Montecarlo, as seen from Tenuta del Buonamico

 Our Buonamico tour guide provided a great overview of the wine making process. Once harvested from the Buonamico vineyards, the grapes begin fermentation in gleaming steel tanks, designed especially to fit the space of the winery. The process is quite high-tech and the temperature is computer controlled.  Glass tubes along the outside of the tanks provide a glimpse of what is inside – white, red, or rosato (rosato is the Italian word for what we would call rosé).  

 From the steel tanks most of the wines are then placed into oak barrels, never used more than 3 times. The oak barrels then go into the cellar to continue to age.

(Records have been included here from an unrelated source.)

(** * scipy.interpolate.fitpack2: the spline wrapper classes

    A shallow embedding of [scipy/interpolate/fitpack2.py].  The module is
    glue around the FITPACK routines of [dfitpack] and [fitpack]: it checks
    arguments, calls a fitting routine, stores what came back on the object
    and interprets the status code [ier].

    Modelling choices.
    - Array elements are [num]: exact rationals extended with the two
      infinities and NaN.  Rounding is not modelled; the NaN and infinity
      rules of comparison, subtraction, [min] and [max] are.
    - Where the module subtracts elements of an array of the caller
      ([np.diff], the knot test), the result depends on the element type:
      the array comes with its [dtype], a floating type or an integer type
      of a given width, whose subtraction wraps around.  Other element
      types (bool, complex, object) are outside the model.
    - Python integers are [Z]; sequences are lists; [None] is [option].
    - The routines of [dfitpack] and [fitpack] are the fields of a record
      [curfit_lib] or [surfit_lib]: every definition is parametrised by it,
      so a theorem holds for whatever those routines return.  They are total
      functions of their arguments: every statement about a method that
      calls one is a statement about the runs in which the routine returns,
      and an exception raised inside the extension module is outside the
      model.
    - Methods run in a monad that threads the object ([self]) and a trace of
      the observable events (library calls and warnings) and may raise. *)

From Stdlib Require Import ZArith QArith Qround String List Bool Lia.
Import ListNotations.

Not all of the wine goes into the oak barrels. Instead some, about 140,000 bottles worth, is used to make spumante (sparkling) wines.  There is a separate area where the “bubbles” are fermented, using the Charmat method.  As our tour guide explained, this method involves secondary fermentation in a steel tank, whereas in the traditional champagne method the secondary fermentation occurs in the bottle.  The Charmat method is also used in making Prosecco.  But don’t call these sparkling whites Prosecco! That name is reserved for wines produced in a different and specially designated area.   At Tenuta del Buonamico they make two varieties of Spumante - both a sparkling white and a sparkling rosé. 

 One of the most enchanting parts of the winery tour took us into the cellar named “L’Inferno”.  This room is the oldest cellar on the property and houses both new bottles of wine and the very oldest wines produced here, going back a half-century or so.  There is just something magical about old, dusty wine bottles with their faded labels and old script.  They may no longer be good to drink, but they sure convey a taste of history.

 After our tour of the cellars it was upstairs to the wine shop to taste several wines.  The wines were accompanied by platters of local meats and cheeses, each chosen to pair with a particular wine.  There were also baskets of bread to dip into the estate’s olive oil – fresh and green tasting, it was as luscious as the wines! 

 Among the wines we tasted were an excellent blend of Syrah, Cabernet Sauvignon, and Sangiovese called Cercatoja. We also tasted Il Fortino, a 100% Syrah wine and their most prestigious offering. Along the way we sampled a crisp Viogne called Mio and – my personal favorite – the Buonamico sparkling Rosato,  IMHO it is the perfect summer wine. Throughout the tasting the winery staff encouraged us to pair the wines with specific meats, cheeses, bread, and even chocolate.  For a non-expert wine taster like myself this was helpful in identifying how wine changes with certain foods tastes – spicy, salty, fatty, sweet. 

 After the tasting we had a chance to purchase both wine and olive oil.  We all went home carrying something!

 Lunch at Restaurant Syrah was the perfect ending to a morning of tasting.  The food here is special and of course the wine is wonderful. Here are just a few lunch photos to tempt you!


We wandered around the grounds after lunch discovering that there are guest rooms which overlook the beautiful landscapes.  There is also a pool and spa on site.  The thoughts of spending a few days here are most enticing!